SECOND AMENDMENT TO AMENDED AND RESTATED EMPLOYMENT AGREEMENT
EXHIBIT 10.2
SECOND AMENDMENT TO
AMENDED AND RESTATED EMPLOYMENT AGREEMENT
AMENDED AND RESTATED EMPLOYMENT AGREEMENT
This
Second Amendment (the “Amendment”) is entered into as of
November 1, 2006 (the
“Effective Date”) as an amendment to the Amended and Restated Employment Agreement entered into by
and between Tesoro Corporation (the “Company”) and Xxxxx X. Xxxxx (the “Executive”) as of December
3, 2003, as previously amended by the First Amendment thereof (the “Employment Agreement”),
WITNESSETH:
WHEREAS, the Company and Executive have previously entered into the Employment Agreement; and
WHEREAS, the Company and Executive wish to amend the Employment Agreement by entering into
this Amendment;
NOW, THEREFORE, in consideration of the mutual promises, covenants and conditions set forth
herein, including but not limited to Executive’s employment and the payments and benefits described
herein, the sufficiency of which is hereby acknowledged, the Company and the Executive hereby agree
as follows:
1. Section 2 of the Agreement is hereby amended by deleting the first sentence thereof and
substituting the following in its stead:
The term of this Agreement shall begin on the Effective Date and end on December 31, 2010.
2. Section 4 of the Agreement is hereby amended by substituting the following for the first
sentence of subsection (a) thereof:
During the Employment Period, the Executive shall receive an annual base salary (the “Annual
Base Salary”) at an annual rate of $1,200,000 less applicable taxes, or such
higher rate as may be determined from time to time by the Compensation Committee (the
“Compensation Committee”) of the Board of Directors of the Company (the “Board”).
3. Section 4 of the Agreement is hereby amended by deleting subsection (b) and substituting
the following in its place:
ANNUAL BONUS. In addition to the Annual Base Salary, during the Employment Period,
Executive will be entitled to participate in an annual incentive compensation plan of the
Company. The Executive’s target annual bonus will be equal to 100%, or such higher rate as
may be determined from time to time by the Compensation Committee, of his Base Salary as in
effect for such year (the “Target Bonus”), and his actual annual bonus may range from 0% to
250%, or such higher maximum percentage of his Base Salary for such year as may be
determined by the Compensation Committee, (the “Maximum Bonus”) and will be determined based
upon achievement of performance goals established by the Compensation Committee pursuant to
such plan.
4. Section 4 of the Agreement is hereby amended by deleting subsection (f) thereof and
substituting the following in its stead:
SUPPLEMENTAL ANNUAL RETIREMENT BENEFIT. Subject to the following sentence, Executive shall
be entitled to participate in the Company’s Amended and Restated Executive Security Plan as
currently in effect or as amended hereafter, but excluding any such amendment which would
reduce Executive’s benefits thereunder, and shall receive a benefit upon his termination of
employment for any reason in an amount determined under such plan and payable in the form of
a life annuity with a 50% right of survivorship payable to his current spouse, Xxxx X. Xxxxx
if she survives Executive; provided, however, that if such termination (i) is a termination
by the Company other than for Cause, (ii) is a termination by Executive for Good Reason or
(iii) occurs after a Change in Control (as defined in Section 7(c) below), such benefit
shall be calculated as if Executive had 20 years of “Service” under such plan.

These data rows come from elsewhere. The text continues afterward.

(* ===== verification/Processor.v ===== *)
(** * relay-general: the processor framework on values (processor/)

    [Processor] is the trait with the methods that a processor may override for
    databags: hooks before and after every value, and a method per kind of value.
    [process_annotated] is [funcs::process_value] and [process_value_variant] what the
    derive macro generates for [Value]: the same value is visited twice, as [Value] and
    as what it holds, the second time in a state entered without a path segment.

    A processor mutates itself, the value and its meta data even when it answers with
    an action, so every method returns all of them with its [ProcessingResult].  Methods for
    containers get the walk over a child as an argument.  [fuel] bounds the nesting of
    the value; running out of it counts as a panic. *)

From Stdlib Require Import Ascii String.
From S2P Require Import Prelude Strings Floats Common Protocol Transactions Attrs Size Types.

Open Scope string_scope.
Open Scope Z_scope.
Open Scope list_scope.

Definition ProcessingResult := result ProcessingAction ().

(** [ProcessValue::value_type] and [ValueType::for_field]. *)
Definition value_type_of (v : Value) : list ValueType :=
  match v with
  | Bool _ => [ValueType.Boolean]
  | I64 _ | U64 _ | F64 _ => [ValueType.Number]
  | String_ _ => [ValueType.String_]
  | Array _ => [ValueType.Array]
  | Object _ => [ValueType.Object]
  end.
Definition for_field (field : Annotated Value) : list ValueType :=
  match Annotated.value field with Some v => value_type_of v | None => [] end.

(** What a visit leaves behind: the processor, the value, its meta data, the answer. *)
Definition visit (Self A : Type) : Type := outcome (Self * A * Meta * ProcessingResult).
(** [funcs::process_value] on a child. *)
Definition walker (Self : Type) : Type :=
  Self -> Annotated Value -> ProcessingState -> outcome (Self * Annotated Value * ProcessingResult).

Section Children.
Context {Self : Type} (walk : walker Self).

(** The loop of [process_child_values] over members with their path segments: [enter]
    is the state of a member, and the first error stops it. *)
Fixpoint children {K} (enter : K -> list ValueType -> ProcessingState) (self : Self)
    (items : list (K * Annotated Value)) : outcome (Self * list (K * Annotated Value) * ProcessingResult) :=
  match items with
  | [] => Ret (self, [], Ok ())
  | (k, v) :: items =>
      '(self, v, r) ← walk self v (enter k (for_field v));
      match r with
      | Err e => Ret (self, (k, v) :: items, Err e)
      | Ok _ => '(self, items, r) ← children enter self items; Ret (self, (k, v) :: items, r)
      end
  end.

(** [iter_mut().enumerate()]. *)
Definition enumerate (items : list (Annotated Value)) : list (Z * Annotated Value) :=
  imap (fun i a => (Z.of_nat i, a)) items.

Definition members_of {K} (items : list (K * Annotated Value)) : list (Annotated Value) := snd <$> items.

Definition array_children (self : Self) (items : list (Annotated Value)) (state : ProcessingState)
  : outcome (Self * list (Annotated Value) * ProcessingResult) :=
  '(self, items, r) ← children (fun i => ProcessingState.enter_index state i (ProcessingState.inner_attrs state))
                        self (enumerate items);
  Ret (self, members_of items, r).

Definition object_children (self : Self) (items : list (string * Annotated Value)) (state : ProcessingState)
  : outcome (Self * list (string * Annotated Value) * ProcessingResult) :=
  children (fun k => ProcessingState.enter_borrowed state k (ProcessingState.inner_attrs state)) self items.

(** The default [process_array] and [process_object]. *)
Definition default_array (self : Self) (items : list (Annotated Value)) (meta : Meta) (state : ProcessingState)
  : visit Self (list (Annotated Value)) :=
  '(self, items, r) ← array_children self items state; Ret (self, items, meta, r).
Definition default_object (self : Self) (items : list (string * Annotated Value)) (meta : Meta)
    (state : ProcessingState) : visit Self (list (string * Annotated Value)) :=
  '(self, items, r) ← object_children self items state; Ret (self, items, meta, r).

End Children.

Class Processor (Self : Type) := {
  before_process : Self -> option Value -> Meta -> ProcessingState -> outcome (Self * Meta * ProcessingResult);
  after_process : Self -> option Value -> Meta -> ProcessingState -> outcome (Self * Meta * ProcessingResult);
  process_string : Self -> string -> Meta -> ProcessingState -> visit Self string;
  process_array : walker Self -> Self -> list (Annotated Value) -> Meta -> ProcessingState ->
    visit Self (list (Annotated Value));
  process_object : walker Self -> Self -> list (string * Annotated Value) -> Meta -> ProcessingState ->
    visit Self (list (string * Annotated Value));
  process_value : Self -> Value -> Meta -> ProcessingState -> visit Self Value;
}.

Section Walk.
Context (f64_to_string : f64 -> string) {Self : Type} `{!Processor Self}.

(** The end of [Annotated::apply]: the action on a value that was there. *)
Definition apply_action (value : Value) (meta : Meta) (r : ProcessingResult) : Annotated Value * ProcessingResult :=
  match r with
  | Ok _ => (MkAnnotated (Some value) meta, Ok ())
  | Err ProcessingAction.DeleteValueHard => (MkAnnotated None meta, Ok ())
  | Err ProcessingAction.DeleteValueSoft =>
      (MkAnnotated None (set_original_value f64_to_string meta (Some value)), Ok ())
  | Err (ProcessingAction.InvalidTransaction x) =>
      (MkAnnotated (Some value) meta, Err (ProcessingAction.InvalidTransaction x))
  end.

(** [annotated.apply(|_, _| action)]: without a value the action is dropped. *)
Definition apply_hook (value : option Value) (meta : Meta) (action : ProcessingResult)
  : Annotated Value * ProcessingResult :=
  match value with
  | Some value => apply_action value meta action
  | None => (MkAnnotated None meta, Ok ())
  end.

(** [ProcessValue::process_value] of what a [Value] holds.  No processor overrides the
    methods of numbers and booleans, whose default does nothing. *)
Definition process_inner (walk : walker Self) (self : Self) (value : Value) (meta : Meta)
    (state : ProcessingState) : visit Self Value :=
  match value with
  | String_ s => '(self, s, meta, r) ← process_string self s meta state; Ret (self, String_ s, meta, r)
  | Array items =>
      '(self, items, meta, r) ← process_array walk self items meta state; Ret (self, Array items, meta, r)
  | Object items =>
      '(self, items, meta, r) ← process_object walk self items meta state; Ret (self, Object items, meta, r)
  | _ => Ret (self, value, meta, Ok ())
  end.

Definition process_value_variant (walk : walker Self) (self : Self) (value : Value) (meta : Meta)
    (state : ProcessingState) : visit Self Value :=
  '(self, value, meta, r) ← process_value self value meta state;
  match r with Err e => Ret (self, value, meta, Err e) | Ok _ =>
  let state := ProcessingState.enter_nothing state (Some (FieldAttrs.inherit (ProcessingState.attrs state))) in
  '(self, meta, r) ← before_process self (Some value) meta state;
  match r with Err e => Ret (self, value, meta, Err e) | Ok _ =>
  '(self, value, meta, r) ← process_inner walk self value meta state;
  match r with Err e => Ret (self, value, meta, Err e) | Ok _ =>
  '(self, meta, r) ← after_process self (Some value) meta state;
  Ret (self, value, meta, r)
  end end end.

(** [funcs::process_value] around the walk of the value. *)
Definition process_annotated_with (walk : walker Self) : walker Self := fun self annotated state =>
  '(self, meta, action) ← before_process self (Annotated.value annotated) (Annotated.meta annotated) state;
  let '(annotated, r) := apply_hook (Annotated.value annotated) meta action in
  match r with Err e => Ret (self, annotated, Err e) | Ok _ =>
  '(self, annotated, r) ←
     match Annotated.value annotated with
     | None => Ret (self, annotated, Ok ())
     | Some value =>
         '(self, value, meta, r) ← process_value_variant walk self value (Annotated.meta annotated) state;
         let '(annotated, r) := apply_action value meta r in Ret (self, annotated, r)
     end;
  match r with Err e => Ret (self, annotated, Err e) | Ok _ =>
  '(self, meta, action) ← after_process self (Annotated.value annotated) (Annotated.meta annotated) state;
  let '(annotated, r) := apply_hook (Annotated.value annotated) meta action in
  Ret (self, annotated, r)
  end end.

Fixpoint process_annotated (fuel : nat) : walker Self :=
  match fuel with
  | O => fun _ _ _ => Panic
  | S fuel => process_annotated_with (process_annotated fuel)
  end.

End Walk.

(** ** Nesting *)

(** 1 for scalars, one more than the deepest member for containers. *)
Fixpoint height (v : Value) : nat :=
  let member (a : Annotated Value) :=
    match a with MkAnnotated (Some v) _ => height v | MkAnnotated None _ => 0%nat end in
  match v with
  | Array items => S ((fix deepest l := match l with [] => 0%nat | a :: l => Nat.max (member a) (deepest l) end) items)
  | Object items =>
      S ((fix deepest (l : list (string * Annotated Value)) :=
            match l with [] => 0%nat | (_, a) :: l => Nat.max (member a) (deepest l) end) items)
  | _ => 1%nat
  end.

Definition annotated_height (a : Annotated Value) : nat :=
  match Annotated.value a with Some v => height v | None => 0%nat end.
Definition deepest (l : list (Annotated Value)) : nat :=
  foldr (fun a n => Nat.max (annotated_height a) n) 0%nat l.

Lemma height_array items : height (Array items) = S (deepest items).
Proof. simpl. f_equal. induction items as [|[[v|] m] items IH]; simpl; [done|..]; by rewrite IH. Qed.

Lemma height_object items : height (Object items) = S (deepest (snd <$> items)).
Proof. simpl. f_equal. induction items as [|[k [[v|] m]] items IH]; simpl; [done|..]; by rewrite IH. Qed.

Lemma height_pos v : (1 <= height v)%nat.
Proof. destruct v; simpl; lia. Qed.

Lemma deepest_elem a l : a ∈ l -> (annotated_height a <= deepest l)%nat.
Proof. induction 1 as [|a b l _ IH]; simpl; lia. Qed.

Lemma members_enumerate items : members_of (enumerate items) = items.
Proof.
  unfold members_of, enumerate. rewrite fmap_imap. transitivity (id <$> items); [apply imap_const|apply list_fmap_id].
Qed.

Lemma length_enumerate items : length (enumerate items) = length items.
Proof. apply length_imap. Qed.
Definition schema_object (walk : walker ()) (self : ()) (items : list (string * Annotated Value)) (meta : Meta)
    (state : ProcessingState) : visit () (list (string * Annotated Value)) :=
  '(self, items, r) ← object_children walk self items state;
  match r with Err e => Ret (self, items, meta, Err e) | Ok _ =>
  let '(meta, r) := verify_value_nonempty (bool_decide (items = [])) meta state in
  Ret (self, items, meta, r)
  end.

Definition schema_before (self : ()) (value : option Value) (meta : Meta) (state : ProcessingState)
  : outcome (() * Meta * ProcessingResult) :=
  let missing := match value with None => true | Some _ => false end in
  if missing && FieldAttrs.required (ProcessingState.attrs state) && negb (Meta.has_errors meta)
  then Ret (self, Meta.add_error meta (MkError ErrorKind.MissingAttribute []), Ok ())
  else Ret (self, meta, Ok ()).

#[global] Instance schema : Processor () := {|
  before_process := schema_before;
  after_process self _ meta _ := Ret (self, meta, Ok ());
  process_string := schema_string;
  process_array := schema_array;
  process_object := schema_object;
  process_value self value meta _ := Ret (self, value, meta, Ok ());
|}.

End Schema.

(** ** [EmitEventErrors] *)

(** The errors that were found. *)
Definition EmitEventErrors : Type := list EventProcessingError.

(** Only the first error carries the original value. *)
Fixpoint push_errors (path : string) (original_value : option Value) (errors : list Error) : list EventProcessingError :=
  match errors with
  | [] => []
  | MkError kind data :: errors =>
      EventProcessingError.MkEventProcessingError (Annotated.new (ErrorKind.as_str kind)) (Annotated.new path)
        (MkAnnotated original_value Meta.empty)
        (list_to_map ((fun kv => (kv.1, Annotated.new kv.2)) <$> data))
      :: push_errors path None errors
  end.

Definition emit_before (self : EmitEventErrors) (value : option Value) (meta : Meta) (state : ProcessingState)
  : outcome (EmitEventErrors * Meta * ProcessingResult) :=
  if negb (Meta.has_errors meta) then Ret (self, meta, Ok ())
  else Ret (self ++ push_errors (path_to_string state) (Meta.original_value meta) (Meta.errors meta), meta, Ok ()).

#[global] Instance emit_event_errors : Processor EmitEventErrors := {|
  before_process := emit_before;
  after_process self _ meta _ := Ret (self, meta, Ok ());
  process_string self value meta _ := Ret (self, value, meta, Ok ());
  process_array := default_array;
  process_object := default_object;
  process_value self value meta _ := Ret (self, value, meta, Ok ());
|}.

(** [process_event]: [children] is the walk over the fields of the event. *)
Definition emit_process_event (children : Event -> outcome (EmitEventErrors * Event * ProcessingResult)) (event : Event)
  : outcome (Event * ProcessingResult) :=
  '(self, event, r) ← children event;
  match r with Err e => Ret (event, Err e) | Ok _ =>
  let event :=
    if bool_decide (self = []) then event
    else
      let '(errors, annotated) := Annotated.get_or_insert_with (event_errors event) [] in
      set_event_errors event (Annotated.set_value annotated (Some (errors ++ (Annotated.new <$> self)))) in
  Ret (event, Ok ())
  end.

(** ** [LegacyProcessor] *)

Section Legacy.
(** [debugid::DebugId::from] of a UUID. *)
Context (debug_id_from : string -> string).

Definition native_of_apple (apple : AppleDebugImage) : NativeDebugImage :=
  NativeDebugImage.MkNativeDebugImage Annotated.empty (AppleDebugImage.name apple)
    (Annotated.map_value (AppleDebugImage.uuid apple) debug_id_from) Annotated.empty (AppleDebugImage.arch apple)
    (AppleDebugImage.image_addr apple) (AppleDebugImage.image_size apple) (AppleDebugImage.image_vmaddr apple)
    (AppleDebugImage.other apple).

In the event
that Executive voluntarily terminates employment without Good Reason prior to the earlier of
December 31, 2010 or the date of a Change in Control, Executive shall not be entitled to a
benefit under the Company’s Amended and Restated Executive Security Plan, but shall be
entitled to the supplemental annual retirement benefit payable by the Company set forth
below (the “Supplemental Annual Retirement Benefit”). The first applicable Supplemental
Annual Retirement Benefit shall become payable upon the termination of Executive’s
employment with the Company, and such Supplemental Annual Retirement Benefit shall be
payable each year to Executive through the remainder of his life in quarterly calendar
installments (with a prorated initial installment if necessary), with a 50% right of
survivorship to his current spouse, Xxxx X. Xxxxx if she survives him. The Supplemental
Annual Retirement Benefit shall be (with proration between specified dates based on the
number of three-month periods in which he was employed compared to 4):
2
Date of Employment Termination | Supplemental Annual Retirement Benefit | |||
On or after December 3, 2008 and
before December 31, 2010
|
$ | 700,000 | ||
On or after December 3, 2007 and
before December 3, 2008
|
$ | 500,000 | ||
On or after December 3, 2006 and
before December 3, 2007
|
$ | 300,000 | ||
Before December 3, 2006
|
$ | 200,000 |
5. Section 6(e)(vi) of the Agreement is hereby amended by adding the following sentence after
the first sentence thereof:
Notwithstanding the foregoing, Executive shall immediately vest in any restricted stock
award to the extent that such award becomes taxable to Executive after the termination of
his employment under this Section 6(e) and prior to the date such awards would otherwise
vest in accordance with this Section.
6. Section 7 of the Agreement is hereby amended by deleting that portion of subsection (a)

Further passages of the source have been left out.